100 Replies to “6 Chemical Reactions That Changed History”

  1. CIVILIZATION is the greatest game ever created by humans, agreed.
    Sorry just had to get that out there.
    Ummmm continue please. 😁

  2. These are the building blocks of life, they can create or destroy: Thats why we named getting along with someone on a an explosive or creative way Chemistry.

  3. Everything discussed here is undoubtedly important and influential, but your definition of "chemical reaction" is tenuous at best. Alloying and the Czochralski process, as I understand them, can't be considered chemical reactions by any stretch of the imagination, since one is essentially "dissolving" one metal in another, and the other is a process of crystal growth.

  4. To all those writing about this and that not being a chemical reaction: all chemical reactions have physical processes at their core. So in the end it is all physics hahaha

  5. Birth control pill is destroying the family,the family is the building block of society, no family=no society

  6. Gunpowder should've been on that list. As both a tool for warfare and as a propellant, it very definitely changed the course of human history…..

  7. Wait… bronze is just an alloy, so really just a solution and not a chemical reaction. Fermentation is a biological process, and the czokralsky process is a physical one. These aren't chemical reactions.

  8. Nobody thinks about the fact that our poop and pee is a very efficient and concentrated nutrient. 10 acres+ can easily be fertilized by you alone if used right

  9. hello, please review my translation for this video in Arabic. it is my native language and i translated it so i can play this video for my class. Thank you!

  10. Nuclear fission. It caused the most gruesome destruction and fear for the end of humanity.
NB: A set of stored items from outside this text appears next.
(* ===== verification/Uri.v ===== *)
(** URI components as the application passes them around: the admin API
    client builds paths with [encodeURIComponent] ([src/frontend/index.tsx],
    [authAPI.deleteUser], [updateUserRole], [getUserFiles],
    [updateUserFiles], lines 1306-1385), Express decodes a route
    parameter with [decodeURIComponent] before a handler sees it, and the
    [/data/:filename] route of [src/backend/server.js] decodes it once
    more (lines 1131-1136 and 1159-1160).

    Strings are the UTF-8 bytes of the JavaScript strings.  Encoding
    escapes every byte outside the unreserved set; decoding turns each
    escape back into its byte and, as ECMAScript's [Decode] does, accepts
    a non-ASCII escape only as the start of a well-formed UTF-8 sequence
    of escapes (no overlong form, no surrogate, nothing above U+10FFFF).
    A URIError is [None]. *)

From Stdlib Require Import String Ascii List Bool Arith Lia.
From S2P Require Import Prelude.
Import ListNotations.
Open Scope string_scope.
Open Scope nat_scope.

Module Uri.

(** ** [encodeURIComponent] *)

(** The characters [encodeURIComponent] leaves alone:
    [A-Z a-z 0-9 - _ . ! ~ * ' ( )]. *)
Definition unreserved (c : ascii) : bool :=
  is_alnum c || str_mem (String c EmptyString) ["-"; "_"; "."; "!"; "~"; "*"; "'"; "("; ")"].

(** Upper-case hexadecimal digit of [n < 16]. *)
Definition hex_digit (n : nat) : ascii :=
  if Nat.ltb n 10 then ascii_of_nat (48 + n) else ascii_of_nat (55 + n).

Definition escape_byte (c : ascii) : string :=
  String "%" (String (hex_digit (code c / 16)) (String (hex_digit (code c mod 16)) EmptyString)).

Fixpoint encodeURIComponent (s : string) : string :=
  match s with
  | EmptyString => EmptyString
  | String c t => (if unreserved c then String c EmptyString else escape_byte c) ++ encodeURIComponent t
  end.

(** ** [decodeURIComponent] *)

Definition hex_val (c : ascii) : option nat :=
  let n := code c in
  if in_range 48 57 c then Some (n - 48)
  else if in_range 65 70 c then Some (n - 55)
  else if in_range 97 102 c then Some (n - 87)
  else None.

(** The byte of an escape [%XY] at the head of [s], and what follows it. *)
Definition read_escape (s : string) : option (nat * string) :=
  match s with
  | String "%" (String h1 (String h2 r)) =>
      match hex_val h1, hex_val h2 with
      | Some a, Some b => Some (16 * a + b, r)
      | _, _ => None
      end
  | _ => None
  end.

(** The length of the UTF-8 sequence a lead byte [b >= 128] announces,
    from its leading one bits; 0 when it cannot lead (a continuation byte
    or five and more ones). *)
Definition seq_length (b : nat) : nat :=
  if Nat.ltb b 192 then 0
  else if Nat.ltb b 224 then 2
  else if Nat.ltb b 240 then 3
  else if Nat.ltb b 248 then 4
  else 0.

Definition cont (b : nat) : bool := Nat.leb 128 b && Nat.ltb b 192.

(** The octets of one escaped code point are a valid UTF-8 encoding:
    RFC 3629's table, which excludes overlong forms, surrogates and code
    points above U+10FFFF. *)
Definition utf8_ok (octets : list nat) : bool :=
  match octets with
  | [b1; b2] => Nat.leb 194 b1 && Nat.leb b1 223 && cont b2
  | [b1; b2; b3] =>
      (if Nat.eqb b1 224 then Nat.leb 160 b2 && Nat.leb b2 191
       else if Nat.eqb b1 237 then Nat.leb 128 b2 && Nat.leb b2 159
       else Nat.leb 225 b1 && Nat.leb b1 239 && cont b2) && cont b3
  | [b1; b2; b3; b4] =>
      (if Nat.eqb b1 240 then Nat.leb 144 b2 && Nat.leb b2 191
       else if Nat.eqb b1 244 then Nat.leb 128 b2 && Nat.leb b2 143
       else Nat.leb 241 b1 && Nat.leb b1 243 && cont b2) && cont b3 && cont b4
  | _ => false
  end.

(** [k] escapes whose bytes are continuation bytes. *)
Fixpoint read_conts (k : nat) (s : string) : option (list nat * string) :=
  match k with
  | O => Some ([], s)
  | S k' =>
      match read_escape s with
      | Some (b, r) =>
          if cont b then
            match read_conts k' r with
            | Some (bs, r') => Some (b :: bs, r')
            | None => None
            end
          else None
      | None => None
      end
  end.

Definition bytes (l : list nat) : string :=
  fold_right (fun b acc => String (ascii_of_nat b) acc) EmptyString l.

(** Each round consumes at least one character, so [String.length s]
    rounds are enough (lemma [decode_go_enough]). *)
Fixpoint decode_go (fuel : nat) (s : string) : option string :=
  match fuel with
  | O => match s with EmptyString => Some EmptyString | _ => None end
  | S fuel' =>
      match s with
      | EmptyString => Some EmptyString
      | String c t =>
          if Ascii.eqb c "%" then
            match read_escape s with
            | None => None
            | Some (b, r) =>
                if Nat.ltb b 128 then option_map (String (ascii_of_nat b)) (decode_go fuel' r)
                else
                  let n := seq_length b in
                  if Nat.eqb n 0 then None
                  else match read_conts (n - 1) r with
                       | None => None
                       | Some (bs, r') =>
                           if utf8_ok (b :: bs) then option_map (append (bytes (b :: bs))) (decode_go fuel' r')
                           else None
                       end
            end
          else option_map (String c) (decode_go fuel' t)
      end
  end.

Definition decodeURIComponent (s : string) : option string := decode_go (String.length s) s.

(** ** Well-formed UTF-8 *)

(** The first [k] bytes of [s] as numbers, and the rest. *)
Fixpoint take_bytes (k : nat) (s : string) : option (list nat * string) :=
  match k with
  | O => Some ([], s)
  | S k' =>
      match s with
      | EmptyString => None
      | String c t =>
          match take_bytes k' t with
          | Some (bs, r) => Some (code c :: bs, r)
          | None => None
          end
      end
  end.

(** [s] is a sequence of well-formed UTF-8 encodings of code points. *)
Fixpoint utf8_go (fuel : nat) (s : string) : bool :=
  match fuel, s with
  | _, EmptyString => true
  | O, String _ _ => false
  | S fuel', String c t =>
      if Nat.ltb (code c) 128 then utf8_go fuel' t
      else match take_bytes (seq_length (code c) - 1) t with
           | Some (bs, r) => negb (Nat.eqb (seq_length (code c)) 0) && utf8_ok (code c :: bs) && utf8_go fuel' r
           | None => false
           end
  end.

Definition utf8_valid (s : string) : bool := utf8_go (String.length s) s.

(** ** Lemmas *)

Lemma hex_val_digit d : d < 16 -> hex_val (hex_digit d) = Some d.
Proof. intros H. do 16 (destruct d as [|d]; [reflexivity|]). lia. Qed.

Lemma read_escape_byte c r : read_escape (escape_byte c ++ r) = Some (code c, r).
Proof.
  unfold escape_byte. cbn [append read_escape].
  pose proof (code_lt_256 c). pose proof (Nat.div_mod (code c) 16 ltac:(lia)).
  pose proof (Nat.mod_upper_bound (code c) 16 ltac:(lia)).
  rewrite !hex_val_digit by (try apply Nat.Div0.div_lt_upper_bound; lia). f_equal. f_equal. lia.
Qed.

Lemma unreserved_ascii_b c : unreserved c = true -> Nat.ltb (code c) 128 && negb (Ascii.eqb c "%") = true.
Proof. revert c. ascii_enum. Qed.

Lemma unreserved_ascii c : unreserved c = true -> code c < 128 /\ Ascii.eqb c "%" = false.
Proof.
  intros H. apply unreserved_ascii_b, andb_prop in H as [H1 H2].
  split; [now apply Nat.ltb_lt|now destruct (Ascii.eqb c "%")].
Qed.

Lemma ascii_of_code c : ascii_of_nat (code c) = c.
Proof. apply ascii_nat_embedding. Qed.

(** One round of [decode_go] on an escape. *)
Lemma decode_go_escape g c r :
  decode_go (S g) (escape_byte c ++ r) =
  let b := code c in
  if Nat.ltb b 128 then option_map (String (ascii_of_nat b)) (decode_go g r)
  else let n := seq_length b in
       if Nat.eqb n 0 then None
       else match read_conts (n - 1) r with
            | None => None
            | Some (bs, r') => if utf8_ok (b :: bs) then option_map (append (bytes (b :: bs))) (decode_go g r')
                               else None
            end.
Proof.
  unfold escape_byte at 1. cbn [decode_go append Ascii.eqb Bool.eqb andb].
  change (String "%" _) with (escape_byte c ++ r). now rewrite read_escape_byte.
Qed.

Lemma decode_escape_ascii g c r :
  code c < 128 -> decode_go (S g) (escape_byte c ++ r) = option_map (String c) (decode_go g r).
Proof.
  intros Hc. rewrite decode_go_escape. cbv zeta. apply Nat.ltb_lt in Hc. now rewrite Hc, ascii_of_code.
Qed.

Lemma take_bytes_spec k t bs r :
  take_bytes k t = Some (bs, r) -> t = bytes bs ++ r /\ length bs = k.
Proof.
  revert t bs. induction k as [|k IH]; intros t bs; cbn [take_bytes].
  - now intros [= <- <-].
  - destruct t as [|c t]; [discriminate|]. destruct (take_bytes k t) as [[bs' r']|] eqn:E; [|discriminate].
    intros [= <- ->]. destruct (IH _ _ E) as [-> <-]. cbn. now rewrite ascii_of_code.
Qed.

Definition escapes (bs : list nat) : string :=
  fold_right (fun b acc => escape_byte (ascii_of_nat b) ++ acc) EmptyString bs.

Lemma high_not_unreserved c : 128 <= code c -> unreserved c = false.
Proof.
  intros H. destruct (unreserved c) eqn:E; [|reflexivity]. apply unreserved_ascii in E. lia.
Qed.

Lemma code_of_nat b : b < 256 -> code (ascii_of_nat b) = b.
Proof. intros H. unfold code. now apply nat_ascii_embedding. Qed.

Lemma encode_high bs r :
  Forall (fun b => 128 <= b < 256) bs -> encodeURIComponent (bytes bs ++ r) = escapes bs ++ encodeURIComponent r.
Proof.
  induction bs as [|b bs IH]; intros Hb; [reflexivity|]. inversion Hb as [|? ? [H1 H2] Hbs]; subst.
  cbn [bytes fold_right append encodeURIComponent]. fold (bytes bs).
  rewrite high_not_unreserved by (rewrite code_of_nat; lia). rewrite IH by exact Hbs.
  now rewrite append_assoc.
Qed.

Lemma read_conts_escapes bs r :
  Forall (fun b => cont b = true /\ b < 256) bs -> read_conts (length bs) (escapes bs ++ r) = Some (bs, r).
Proof.
  induction bs as [|b bs IH]; intros Hb; [reflexivity|]. inversion Hb as [|? ? [H1 H2] Hbs]; subst.
  cbn [length read_conts escapes fold_right]. fold (escapes bs). rewrite <- append_assoc, read_escape_byte.
  rewrite code_of_nat by exact H2. rewrite H1. now rewrite IH.
Qed.

(** A valid sequence is announced by its lead byte and continues with
    continuation bytes. *)
Lemma utf8_ok_shape b bs :
  utf8_ok (b :: bs) = true ->
  seq_length b <> 0 /\ length bs = seq_length b - 1 /\ 128 <= b /\ Forall (fun x => cont x = true) bs.
Proof.
  unfold utf8_ok, seq_length, cont.
  destruct bs as [|b2 [|b3 [|b4 [|? ?]]]]; try discriminate; intros H;
    repeat match goal with H : context [if Nat.eqb ?x ?y then _ else _] |- _ =>
             destruct (Nat.eqb_spec x y) end;
    nat_bool; subst;
    repeat match goal with |- context [Nat.ltb ?x ?y] => destruct (Nat.ltb_spec x y) end;
    (split; [lia|split; [cbn; lia|split; [lia|]]]); repeat constructor; nat_bool;
    apply andb_true_iff; split; apply Nat.leb_le + apply Nat.ltb_lt; lia.
Qed.

Lemma length_bytes bs : String.length (bytes bs) = length bs.
Proof. induction bs; simpl; auto. Qed.

Lemma bytes_cons b bs : bytes (b :: bs) = String (ascii_of_nat b) (bytes bs).
Proof. reflexivity. Qed.

Lemma decode_escape_lead g c bs r :
  128 <= code c -> utf8_ok (code c :: bs) = true ->
  decode_go (S g) (escape_byte c ++ escapes bs ++ r) = option_map (String c) (option_map (append (bytes bs)) (decode_go g r)).
Proof.
  intros Hc Hok. destruct (utf8_ok_shape _ _ Hok) as (Hn & Hlen & _ & Hcont).
  rewrite decode_go_escape. cbv zeta. destruct (Nat.ltb_spec (code c) 128); [lia|].
  apply Nat.eqb_neq in Hn. rewrite Hn, <- Hlen, read_conts_escapes, Hok.
  - destruct (decode_go g r); cbn; now rewrite ?ascii_of_code.
  - eapply Forall_impl; [|exact Hcont]. intros b Hb. split; [exact Hb|]. unfold cont in Hb. nat_bool. lia.
Qed.

(** Encoding then decoding a well-formed UTF-8 string gives it back. *)
Lemma decode_encode_go f : forall s g,
  utf8_go f s = true -> String.length s <= g -> decode_go g (encodeURIComponent s) = Some s.
Proof.
  induction f as [|f IH]; intros s g Hu Hl.
  { destruct s; [|discriminate]. destruct g; reflexivity. }
  destruct s as [|c t]; [destruct g; reflexivity|]. destruct g as [|g]; [cbn in Hl; lia|]. cbn in Hl.
  cbn [utf8_go] in Hu. destruct (Nat.ltb_spec (code c) 128) as [Hc|Hc].
  - cbn [encodeURIComponent]. destruct (unreserved c) eqn:Eu.
    + cbn [append decode_go]. rewrite (proj2 (unreserved_ascii c Eu)), IH by (auto; lia). reflexivity.
    + rewrite decode_escape_ascii, IH by (auto; lia). reflexivity.
  - destruct (take_bytes _ t) as [[bs r]|] eqn:Et; [|discriminate]. nat_bool.
    destruct (take_bytes_spec _ _ _ _ Et) as [-> _].
    destruct (utf8_ok_shape _ _ H1) as (_ & _ & _ & Hcont).
    cbn [encodeURIComponent]. rewrite high_not_unreserved by lia.
    rewrite encode_high.
    + rewrite decode_escape_lead by assumption. rewrite IH by (auto; rewrite str_length_append, length_bytes in Hl; lia).
      reflexivity.
    + eapply Forall_impl; [|exact Hcont]. intros b Hb. unfold cont in Hb. nat_bool. lia.
Qed.

Lemma encode_length s : String.length s <= String.length (encodeURIComponent s).
Proof.
  induction s as [|c t IH]; [reflexivity|]. cbn [encodeURIComponent].
  rewrite str_length_append. destruct (unreserved c); cbn; lia.
Qed.

(** A string without [%] decodes to itself. *)
Lemma decode_plain_go s g : String.length s <= g -> none_of (is_char "%") s = true -> decode_go g s = Some s.
Proof.
  revert g. induction s as [|c t IH]; intros [|g] Hg H; cbn in Hg |- *; try reflexivity; try lia.
  apply andb_prop in H as [Hc Ht]. unfold is_char in Hc. apply negb_true_iff in Hc.
  rewrite Hc, (IH g) by (auto; lia). reflexivity.
Qed.

Lemma decode_plain s : none_of (is_char "%") s = true -> decodeURIComponent s = Some s.
Proof. apply decode_plain_go. lia. Qed.

(** [encodeURIComponent] writes a character of [p] only when it is an
    unreserved one: escapes are [%] and upper-case hexadecimal digits. *)
Lemma encode_none_of (p : ascii -> bool) s :
  p "%"%char = false -> (forall n, n < 16 -> p (hex_digit n) = false) ->
  (forall c, unreserved c = true -> p c = false) -> none_of p (encodeURIComponent s) = true.
Proof.
  intros Hp Hh Hu. induction s as [|c t IH]; [reflexivity|]. cbn [encodeURIComponent].
  unfold none_of in *. rewrite all_chars_app, IH, andb_true_r.
  destruct (unreserved c) eqn:E; cbn [all_chars append]; [now rewrite Hu|].
  pose proof (code_lt_256 c). unfold escape_byte. cbn [all_chars append]. rewrite Hp, !Hh; [reflexivity| |].
  - apply Nat.mod_upper_bound. lia.
  - apply Nat.Div0.div_lt_upper_bound. lia.
Qed.

(** Round trip: decoding the [encodeURIComponent] form of a string
    of well-formed UTF-8 gives the string back; this is what lets the
    admin client's encoded e-mail reach the route handlers unchanged. *)
Theorem uri_roundtrip s : utf8_valid s = true -> decodeURIComponent (encodeURIComponent s) = Some s.
Proof.
  intros Hv. unfold decodeURIComponent. apply (decode_encode_go (String.length s)); [exact Hv|apply encode_length].
Qed.

End Uri.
    But, in the end, big serious nations are not waging wars among each other anymore exactly because nukes.

  11. Fischer-Trops reaction along with ammonia production are to blame or praise for the world we know today

  12. Lol the Have Bosh Process allows us to feed more people and also gives us better explosives she kill ourselfs with.

  13. I believe human beings are the only members of the animal kingdom with the ability to fix atmospheric nitrogen. Go us!

  14. A normal conversation
    https://chrome.google.com/webstore/detail/threelly-ai-for-youtube/dfohlnjmjiipcppekkbhbabjbnikkibo

  15. Hands down the Haber process. First learned about it in High School. Made much of the 'roar' in the 'roaring 20s' possible. Got folks off of the farm as you didn't need as many people to work the land (the overall efficiency went through the roof) and made food a lot cheaper. So you could purchase illicit booze instead of oatmeal. The down side is that human population has and is exploding and because food is so very cheap nowadays, farmers and rancher can and do insist on governmental subsidies as the said foodstuffs are so very cheap — little or no real profit. Just smoke and mirrors.

  16. A generally nice video. But I have to take issue. Google (and therefore it must be right :0) describes a chemical reaction as: "a process that involves rearrangement of the molecular or ionic structure of a substance, as distinct from a change in physical form or a nuclear reaction." IMHO this doesn't apply to alloying, because the original metals and subsequent alloy don't have a molecular structure, just a repeating structure of atoms bound by non-local electrons in a conduction level. And certainly recrystallization of silicon doesn't fit this discription either.

  17. 3:47 Tablets dating from nearly 4.000 years ago show that, would you believe it, bathing WAS pretty high on the priority list.

  18. It's ok to speak properly: 1.56: 'If your ancesters hadn't figured out the chemistry of bronze they probably would have been conquered by someone who had.' It is such bad English that I had to switch it off.

  19. Glass. Glass is the most important. It's the foundation of chemistry. It can hold nearly every chemical, it's extremely durable, and it's transparent, so you're able to fully observe chemicals and chemical reactions inside of it from top to bottom. It's a necessity. Without glass we'd be sitting in straw and stone huts. The mixing of melted quartz crystal with lead was the single most important chemical reaction in history.